* **MATERIAL FOR THIS EXERCISE**:
============

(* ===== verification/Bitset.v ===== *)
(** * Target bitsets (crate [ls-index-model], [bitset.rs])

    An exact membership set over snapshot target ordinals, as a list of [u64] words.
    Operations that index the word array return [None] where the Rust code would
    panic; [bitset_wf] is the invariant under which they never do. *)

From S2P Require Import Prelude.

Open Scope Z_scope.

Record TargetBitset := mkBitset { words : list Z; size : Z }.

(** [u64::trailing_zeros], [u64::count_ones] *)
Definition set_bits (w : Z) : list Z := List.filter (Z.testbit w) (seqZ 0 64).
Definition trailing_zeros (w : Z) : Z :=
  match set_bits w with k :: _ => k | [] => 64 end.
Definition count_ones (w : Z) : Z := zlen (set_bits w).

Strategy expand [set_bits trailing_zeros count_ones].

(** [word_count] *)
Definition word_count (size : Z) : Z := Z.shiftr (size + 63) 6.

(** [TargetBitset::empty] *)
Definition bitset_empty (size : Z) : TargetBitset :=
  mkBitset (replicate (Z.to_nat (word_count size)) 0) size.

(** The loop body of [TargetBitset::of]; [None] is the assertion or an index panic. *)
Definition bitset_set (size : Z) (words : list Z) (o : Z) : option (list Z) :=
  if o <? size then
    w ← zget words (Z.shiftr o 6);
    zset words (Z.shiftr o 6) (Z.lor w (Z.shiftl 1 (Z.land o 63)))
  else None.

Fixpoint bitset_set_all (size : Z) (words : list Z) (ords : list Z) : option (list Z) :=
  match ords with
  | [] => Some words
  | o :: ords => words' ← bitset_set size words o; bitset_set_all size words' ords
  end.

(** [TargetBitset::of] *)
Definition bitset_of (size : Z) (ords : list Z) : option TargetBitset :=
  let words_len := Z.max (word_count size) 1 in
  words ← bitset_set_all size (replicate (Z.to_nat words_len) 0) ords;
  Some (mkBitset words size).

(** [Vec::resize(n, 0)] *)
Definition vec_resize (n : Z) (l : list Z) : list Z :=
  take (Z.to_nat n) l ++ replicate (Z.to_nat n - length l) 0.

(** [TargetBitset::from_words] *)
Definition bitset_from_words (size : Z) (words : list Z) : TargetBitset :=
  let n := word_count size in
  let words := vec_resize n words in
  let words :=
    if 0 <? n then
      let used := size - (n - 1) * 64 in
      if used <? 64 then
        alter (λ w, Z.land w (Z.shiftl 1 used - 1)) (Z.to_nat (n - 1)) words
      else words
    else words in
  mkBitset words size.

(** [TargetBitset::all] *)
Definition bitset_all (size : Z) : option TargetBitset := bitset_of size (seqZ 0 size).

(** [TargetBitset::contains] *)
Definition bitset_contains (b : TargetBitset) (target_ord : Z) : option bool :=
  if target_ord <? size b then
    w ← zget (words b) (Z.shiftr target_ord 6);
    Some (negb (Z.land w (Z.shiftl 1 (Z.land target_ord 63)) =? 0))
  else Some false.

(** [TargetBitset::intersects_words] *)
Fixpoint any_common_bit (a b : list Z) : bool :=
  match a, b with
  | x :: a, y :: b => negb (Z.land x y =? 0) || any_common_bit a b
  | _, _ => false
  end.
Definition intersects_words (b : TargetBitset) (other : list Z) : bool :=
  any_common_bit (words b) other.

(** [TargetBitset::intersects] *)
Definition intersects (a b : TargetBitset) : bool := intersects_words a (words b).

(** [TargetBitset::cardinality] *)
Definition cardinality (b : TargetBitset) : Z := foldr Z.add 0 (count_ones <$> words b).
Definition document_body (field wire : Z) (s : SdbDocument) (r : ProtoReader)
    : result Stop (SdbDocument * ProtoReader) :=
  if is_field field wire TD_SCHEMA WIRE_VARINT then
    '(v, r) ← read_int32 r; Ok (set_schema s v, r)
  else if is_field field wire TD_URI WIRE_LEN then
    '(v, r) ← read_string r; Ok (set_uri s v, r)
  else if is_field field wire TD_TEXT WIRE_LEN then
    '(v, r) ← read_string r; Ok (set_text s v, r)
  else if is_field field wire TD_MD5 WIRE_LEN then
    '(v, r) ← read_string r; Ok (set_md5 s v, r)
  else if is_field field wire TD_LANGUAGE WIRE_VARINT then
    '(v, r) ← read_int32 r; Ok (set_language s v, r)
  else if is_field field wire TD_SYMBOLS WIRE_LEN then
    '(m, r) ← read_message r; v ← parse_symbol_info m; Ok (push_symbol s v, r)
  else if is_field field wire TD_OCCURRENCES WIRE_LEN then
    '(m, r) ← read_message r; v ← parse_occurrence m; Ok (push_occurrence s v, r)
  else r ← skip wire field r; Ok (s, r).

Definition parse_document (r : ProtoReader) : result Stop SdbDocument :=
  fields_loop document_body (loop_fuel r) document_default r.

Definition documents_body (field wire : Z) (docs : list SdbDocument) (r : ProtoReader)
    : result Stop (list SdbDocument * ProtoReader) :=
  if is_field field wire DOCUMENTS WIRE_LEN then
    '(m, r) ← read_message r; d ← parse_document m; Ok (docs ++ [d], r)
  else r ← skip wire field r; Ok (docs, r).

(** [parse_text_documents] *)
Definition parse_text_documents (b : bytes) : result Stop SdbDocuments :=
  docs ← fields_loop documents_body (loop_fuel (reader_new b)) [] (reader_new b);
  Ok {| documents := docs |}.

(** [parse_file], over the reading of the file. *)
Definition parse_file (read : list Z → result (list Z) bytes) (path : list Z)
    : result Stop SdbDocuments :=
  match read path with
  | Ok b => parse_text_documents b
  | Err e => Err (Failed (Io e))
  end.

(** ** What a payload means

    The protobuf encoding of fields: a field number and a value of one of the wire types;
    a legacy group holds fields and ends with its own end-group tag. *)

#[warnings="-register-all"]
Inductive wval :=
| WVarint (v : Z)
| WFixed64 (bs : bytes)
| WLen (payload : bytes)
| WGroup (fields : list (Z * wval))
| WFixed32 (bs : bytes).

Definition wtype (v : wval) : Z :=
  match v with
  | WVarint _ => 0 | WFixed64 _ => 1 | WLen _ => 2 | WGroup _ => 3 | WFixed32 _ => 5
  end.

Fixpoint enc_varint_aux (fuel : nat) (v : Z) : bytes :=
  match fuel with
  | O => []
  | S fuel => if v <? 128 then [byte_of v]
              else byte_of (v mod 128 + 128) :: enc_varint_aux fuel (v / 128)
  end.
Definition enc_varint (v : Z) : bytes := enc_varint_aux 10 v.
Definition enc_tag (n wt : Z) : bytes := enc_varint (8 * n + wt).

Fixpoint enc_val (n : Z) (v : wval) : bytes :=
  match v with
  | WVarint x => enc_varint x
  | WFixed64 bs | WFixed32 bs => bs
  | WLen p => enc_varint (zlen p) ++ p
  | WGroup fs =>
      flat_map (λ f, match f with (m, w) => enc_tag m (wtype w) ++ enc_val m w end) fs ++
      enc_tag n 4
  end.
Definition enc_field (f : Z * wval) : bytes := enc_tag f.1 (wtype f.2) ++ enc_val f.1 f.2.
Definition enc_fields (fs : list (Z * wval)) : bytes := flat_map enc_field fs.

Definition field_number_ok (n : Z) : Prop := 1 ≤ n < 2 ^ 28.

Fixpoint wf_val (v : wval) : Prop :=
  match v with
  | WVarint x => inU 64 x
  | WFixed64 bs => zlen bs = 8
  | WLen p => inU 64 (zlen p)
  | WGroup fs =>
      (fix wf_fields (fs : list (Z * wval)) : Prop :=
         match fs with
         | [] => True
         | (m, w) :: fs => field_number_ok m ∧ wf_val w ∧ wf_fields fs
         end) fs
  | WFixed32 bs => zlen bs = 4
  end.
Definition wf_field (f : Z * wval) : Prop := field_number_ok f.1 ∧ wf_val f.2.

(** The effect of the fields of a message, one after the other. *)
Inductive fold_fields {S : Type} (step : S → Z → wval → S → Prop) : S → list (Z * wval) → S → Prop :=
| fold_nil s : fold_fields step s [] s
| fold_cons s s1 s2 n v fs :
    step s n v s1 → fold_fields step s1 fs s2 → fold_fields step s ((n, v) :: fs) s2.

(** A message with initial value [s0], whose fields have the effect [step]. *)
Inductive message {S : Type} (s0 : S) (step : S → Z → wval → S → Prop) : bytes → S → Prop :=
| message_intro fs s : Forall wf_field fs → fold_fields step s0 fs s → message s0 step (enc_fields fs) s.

============

* **THE TASK**:
Given the data above, transcribe exactly the lines from the one containing "Definition document_body (field" down to the one containing "(** [parse_text_documents] *)", and no others.

* **SOLUTION TO THIS PROBLEM**:
Definition document_body (field wire : Z) (s : SdbDocument) (r : ProtoReader)
    : result Stop (SdbDocument * ProtoReader) :=
  if is_field field wire TD_SCHEMA WIRE_VARINT then
    '(v, r) ← read_int32 r; Ok (set_schema s v, r)
  else if is_field field wire TD_URI WIRE_LEN then
    '(v, r) ← read_string r; Ok (set_uri s v, r)
  else if is_field field wire TD_TEXT WIRE_LEN then
    '(v, r) ← read_string r; Ok (set_text s v, r)
  else if is_field field wire TD_MD5 WIRE_LEN then
    '(v, r) ← read_string r; Ok (set_md5 s v, r)
  else if is_field field wire TD_LANGUAGE WIRE_VARINT then
    '(v, r) ← read_int32 r; Ok (set_language s v, r)
  else if is_field field wire TD_SYMBOLS WIRE_LEN then
    '(m, r) ← read_message r; v ← parse_symbol_info m; Ok (push_symbol s v, r)
  else if is_field field wire TD_OCCURRENCES WIRE_LEN then
    '(m, r) ← read_message r; v ← parse_occurrence m; Ok (push_occurrence s v, r)
  else r ← skip wire field r; Ok (s, r).

Definition parse_document (r : ProtoReader) : result Stop SdbDocument :=
  fields_loop document_body (loop_fuel r) document_default r.

Definition documents_body (field wire : Z) (docs : list SdbDocument) (r : ProtoReader)
    : result Stop (list SdbDocument * ProtoReader) :=
  if is_field field wire DOCUMENTS WIRE_LEN then
    '(m, r) ← read_message r; d ← parse_document m; Ok (docs ++ [d], r)
  else r ← skip wire field r; Ok (docs, r).

(** [parse_text_documents] *)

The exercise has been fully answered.